▶ [WHAT THE EXERCISE ASKS]: Of the entries that follow, how many lines hold the string "opts"? Write the number and nothing more.

━━━━━ SOURCE MATERIAL

Lemma qcwp_NewSender q opts t :
  qcwp (NewSender cfg q (map WithSenderConcurrency opts)) t
    (fun o t' => exists i s, o = Returned (i, s) /\ gains [TheSender i s] t t').
Proof.
  apply cwp_bind, qcwp_telemetry. intros tel. eapply cwp_mono; [|apply (qcwp_alloc TheSender); intros cs].
  - intros o t' (i & -> & Ht'). eauto.
  - split_and!; [done| |done]. apply sender_typed. apply Hcfg.
Qed.

Lemma qcwp_NewListener q opts t :
  qcwp (NewListener cfg q (map listener_option opts)) t
    (fun o t' => exists i l, o = Returned (i, l) /\ gains [TheListener i l] t t').
Proof.
  apply cwp_bind, qcwp_telemetry. intros tel. eapply cwp_mono; [|apply (qcwp_alloc TheListener); intros cs].
  - intros o t' (i & -> & Ht'). eauto.
  - split_and!; [done| |done]. apply listener_typed; [apply Hcfg|]. pose proof (d_retries _ Hcfg). lia.
Qed.

Lemma qcwp_new_rr q rq mode opts t :
  (mode = TemporaryQueue -> rq = ""%string) ->
  qcwp (new_rr cfg q rq mode (map WithRRReplyQueue opts)) t
    (fun o t' => exists i r, o = Returned (i, r) /\ gains [TheRR i r] t t').
Proof.
  intros Hm. apply cwp_bind, qcwp_telemetry. intros tel. eapply cwp_mono; [|apply (qcwp_alloc TheRR); intros cs].
  - intros o t' (i & -> & Ht'). eauto.
  - split_and!; [done| |done]. by apply rr_typed.
Qed.

(** ** Using components *)

Lemma qcwp_Send i s ctx dest creator K t :
  (forall f, creator = Some f -> creator_ok f) -> TheSender i s ∈ K -> share K t ->
  qcwp (in_world (on_sender i (SendWithCreator s ctx dest creator))) t
    (fun o t' => ended o = true /\ grown t t').
Proof.
  intros Hc HK Hs. eapply cwp_mono; [|eapply (gcwp_sender cfg N i s _ never never t [] t
    (fun o u => ended o = true /\ (u = [] \/ u = [Slot]))); [apply lifts_never|done|apply Hs|by apply Hs|]].
  - intros o t' (u & Ht & Ho & Hu). split; [done|]. eapply grown_comp; [exact Ht|].
    intros x Hx. destruct Hu as [-> | ->]; [by apply not_elem_of_nil in Hx|].
    by apply list_elem_of_singleton in Hx as ->.
  - apply pcwp_SendWithCreator; auto.
Qed.

Lemma qcwp_RequestReply i r ctx creator timeout K t :
  (forall f, creator = Some f -> creator_ok f) -> TheRR i r ∈ K -> share K t ->
  qcwp (in_world (on_rr i (RequestReplyWithCreator r ctx creator timeout))) t
    (fun o t' => ended o = true /\ grown t t').
Proof.
  intros Hc HK Hs. eapply cwp_mono; [|eapply (gcwp_rr cfg N i r _ never t [] t (fun o u => ended o = true /\ u = []));
    [done|apply Hs|by apply Hs|by apply rcwp_RequestReply]].
  intros o t' (u & Ht & Ho & ->). split; [done|]. eapply grown_comp; [exact Ht|]. by intros x ?%not_elem_of_nil.
Qed.

(** Closing a request-reply client, which anyone may do. *)
Lemma rcwp_Close r u (Q : outcome error -> list rrtok -> Prop) :
  (forall e, Q (Returned e) (RRShut :: u)) -> cwp (rr_inv r) never rr_no_fork RR_Close u Q.
Proof. intros HQ. apply cwp_bind. intros st F HI. exists (RRShut :: u). split; [by intros _|]. apply HQ. Qed.

Lemma qcwp_CloseRR i r K t :
  TheRR i r ∈ K -> share K t -> qcwp (in_world (on_rr i RR_Close)) t
    (fun o t' => ended o = true /\ grown t t').
Proof.
  intros HK Hs. eapply cwp_mono; [|eapply (gcwp_rr cfg N i r _ never t [] t (fun o u => ended o = true /\ u = [RRShut]));
    [done|apply Hs|by apply Hs|by apply rcwp_Close]].
  intros o t' (u & Ht & Ho & ->). split; [done|]. eapply grown_comp; [exact Ht|]. by intros x ->%list_elem_of_singleton.
Qed.

(** What any of these calls leaves. *)
Definition call_post {B : Type} (L : B + nat -> list component) (t : list gtok) (o : outcome B) (t' : list gtok)
    : Prop :=
  match o with
  | Returned b => gains (L (inl b)) t t'
  | Panicked v => gains (L (inr v)) t t'
  | _ => False
  end.

Lemma call_post_grown {B : Type} (t t' : list gtok) (o : outcome B) :
  ended o = true -> grown t t' -> call_post (fun _ => []) t o t'.
Proof. intros Ho Hg. destruct o; try done; split; try done; by intros c ?%not_elem_of_nil. Qed.

Lemma qcwp_quick {B : Type} (q : quick B) K t :
  quick_ok K q -> share K t -> qcwp (quick_prog cfg q) t (call_post (made q) t).
Proof.
  intros Hr Hs. destruct q as [q opts|q opts|q opts|q rq opts|i s ctx dest cr|i r ctx cr d|i r]; cbn [quick_prog].
  - eapply cwp_mono; [|by apply qcwp_NewSender]. by intros o t' (i & s & -> & Ht').
  - eapply cwp_mono; [|by apply qcwp_NewListener]. by intros o t' (i & s & -> & Ht').
  - eapply cwp_mono; [|by apply qcwp_new_rr]. by intros o t' (i & s & -> & Ht').
  - eapply cwp_mono; [|by apply qcwp_new_rr]. by intros o t' (i & s & -> & Ht').
  - destruct Hr as [HK Hc]. eapply cwp_mono; [|by apply (qcwp_Send i s ctx dest cr K)].
    intros o t' [? ?]. by apply call_post_grown.
  - destruct Hr as [HK Hc]. eapply cwp_mono; [|by apply (qcwp_RequestReply i r ctx cr d K)].
    intros o t' [? ?]. by apply call_post_grown.
  - eapply cwp_mono; [|by apply (qcwp_CloseRR i r K)]. intros o t' [? ?]. by apply call_post_grown.
Qed.

(** ** Handlers *)

(** A goroutine that starts another hands on what it knows. *)
Lemma share_know K t : share K t -> share K (map Know K).
Proof.
  intros [_ Hk]. split; [apply Forall_forall; by intros x (c & -> & _)%list_elem_of_fmap|].
  intros c Hc. split; [by apply list_elem_of_fmap_2|by apply Hk].
Qed.

(** How a reaction ends that owned [t] besides what its goroutine owns for others: with
    an answer, having given all that back. *)
Definition answered (t T : list gtok) (o : outcome user_answer) (t' : list gtok) : Prop :=
  (exists a, o = Returned a) /\ exists t1, t' = t1 ++ T /\ grown t t1.

(** The client's calls never wait, whatever else their goroutine owns. *)
Lemma gcwp_React {B : Type} (q : quick B) (k : B + nat -> reaction) K t T :
  quick_ok K q -> share K t ->
  (forall x t1, grown t t1 -> share (made q x ++ K) t1 -> gcwp (react_prog cfg (k x)) (t1 ++ T) (answered t1 T)) ->
  gcwp (react_prog cfg (React q k)) (t ++ T) (answered t T).
Proof.
  intros Hq Hs Hk. cbn [react_prog]. apply cwp_tbind.
  eapply cwp_mono; [|by apply cwp_frame, (qcwp_quick q K)]. intros o t' (t1 & -> & Ho).
  assert (Hgo : forall x, gains (made q x) t t1 -> gcwp (react_prog cfg (k x)) (t1 ++ T) (answered t T)).
  { intros x Hg. eapply cwp_mono; [|apply (Hk x t1); [apply Hg|by eapply share_gains]].
    intros o' t' (Ho' & t2 & -> & Hg'). split; [done|]. exists t2. split; [done|]. eapply grown_trans; [apply Hg|done]. }
  destruct o; simpl in Ho; try done; by apply Hgo.
Qed.

(** ** Any goroutine of the application *)

Lemma gcwp_Start i l n m ctx f K t :
  TheListener i l ∈ K -> share K t ->
  cwp (client_inv cfg N) start_may_wait started_end (in_world (on_listener i (Start n m l ctx (user_handler f)))) t
    (fun o t' => (exists e, o = Returned e) /\ grown t t').
Proof.
  intros HK Hs. eapply cwp_mono; [|eapply (gcwp_listener cfg N i l _ _ _ t [] t
    (fun o u => (exists e, o = Returned e) /\ (u = [] \/ exists es, u = [SawErrs es])));
    [apply start_lifts|done|apply Hs|by apply Hs|]].
  - intros o t' (u & Ht & Ho & Hu). split; [done|]. eapply grown_comp; [exact Ht|].
    intros x Hx. destruct Hu as [->|[es ->]]; [by apply not_elem_of_nil in Hx|].
    by apply list_elem_of_singleton in Hx as ->.
  - destruct (proj2 Hs _ HK) as [_ (_ & Hc & _)]. apply (lcwp_Start l (mb := start_may_block)); [lia|by eauto|by eauto].
Qed.

(** A handler runs in a consumer's goroutine, whatever that owns. *)
Lemma gcwp_handler (r : reaction) K t0 t :
  share K t0 ->
  (forall t1 T, share K t1 -> gcwp (react_prog cfg r) (t1 ++ T) (answered t1 T)) ->
  gcwp (react_prog cfg r) (map Know K ++ t) (fun o t' =>
    ended o = true /\ exists R, Forall idle R /\ t' ≡ₚ map Know K ++ t ++ R).
Proof.
  intros Hs Hr. eapply cwp_mono; [|apply Hr; by eapply share_know].
  intros o t' ([a ->] & t1 & -> & R & HR & Ht1). split; [done|]. exists R. split; [done|].
  rewrite Ht1. solve_Permutation.
Qed.

Lemma gcwp_Listen i l n m ctx f (h : callbacks) K t :
  TheListener i l ∈ K -> share K t ->
  (forall g c msg e t1 T, share K t1 -> gcwp (react_prog cfg (h g c msg e)) (t1 ++ T) (answered t1 T)) ->
  gcwp (request_prog cfg (Listen i l n m ctx f h)) t (fun o t' => (exists e, o = Returned e) /\ grown t t').
Proof.
  intros HK Hs Hh. cbn [request_prog].
  apply (cwp_gain (client_inv cfg N) grank client_waits started_end _ t (map Know K ++ t)); [done|set_solver| |].
  { intros s F HI. rewrite <-app_assoc. by eapply inv_share_dup. }
  eapply cwp_mono; [|eapply (cwp_link (client_inv cfg N) idle start_may_wait (blocks grank client_waits) started_end
    (map Know K) (proj1 (share_know K t Hs))) with (t := t) (R := []);
    [| |intros o s t1 R HR [_ Hb]; by apply blocks_lazy|by intros; eapply gcwp_handler; auto| | |by apply (gcwp_Start i l n m ctx f K)]].
  - intros o t' (u & R & Ht' & HR & He & Hg). split; [done|]. eapply grown_trans; [exact Hg|].
    exists (map Know K ++ R). split; [apply Forall_app; split; [apply (share_know K t Hs)|done]|].
    rewrite Ht'. simpl. solve_Permutation.
  - intros s F HI. eapply inv_share_dup; [by eapply share_know|done].
  - intros o t1 t2 R Ho HR Ht. destruct o; try done. simpl in *. rewrite Ht. by apply Forall_app.
  - rewrite app_nil_r. apply Permutation_app_comm.
  - constructor.
Qed.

━━━━━━━━━━

▶ [THE ANSWER]: 7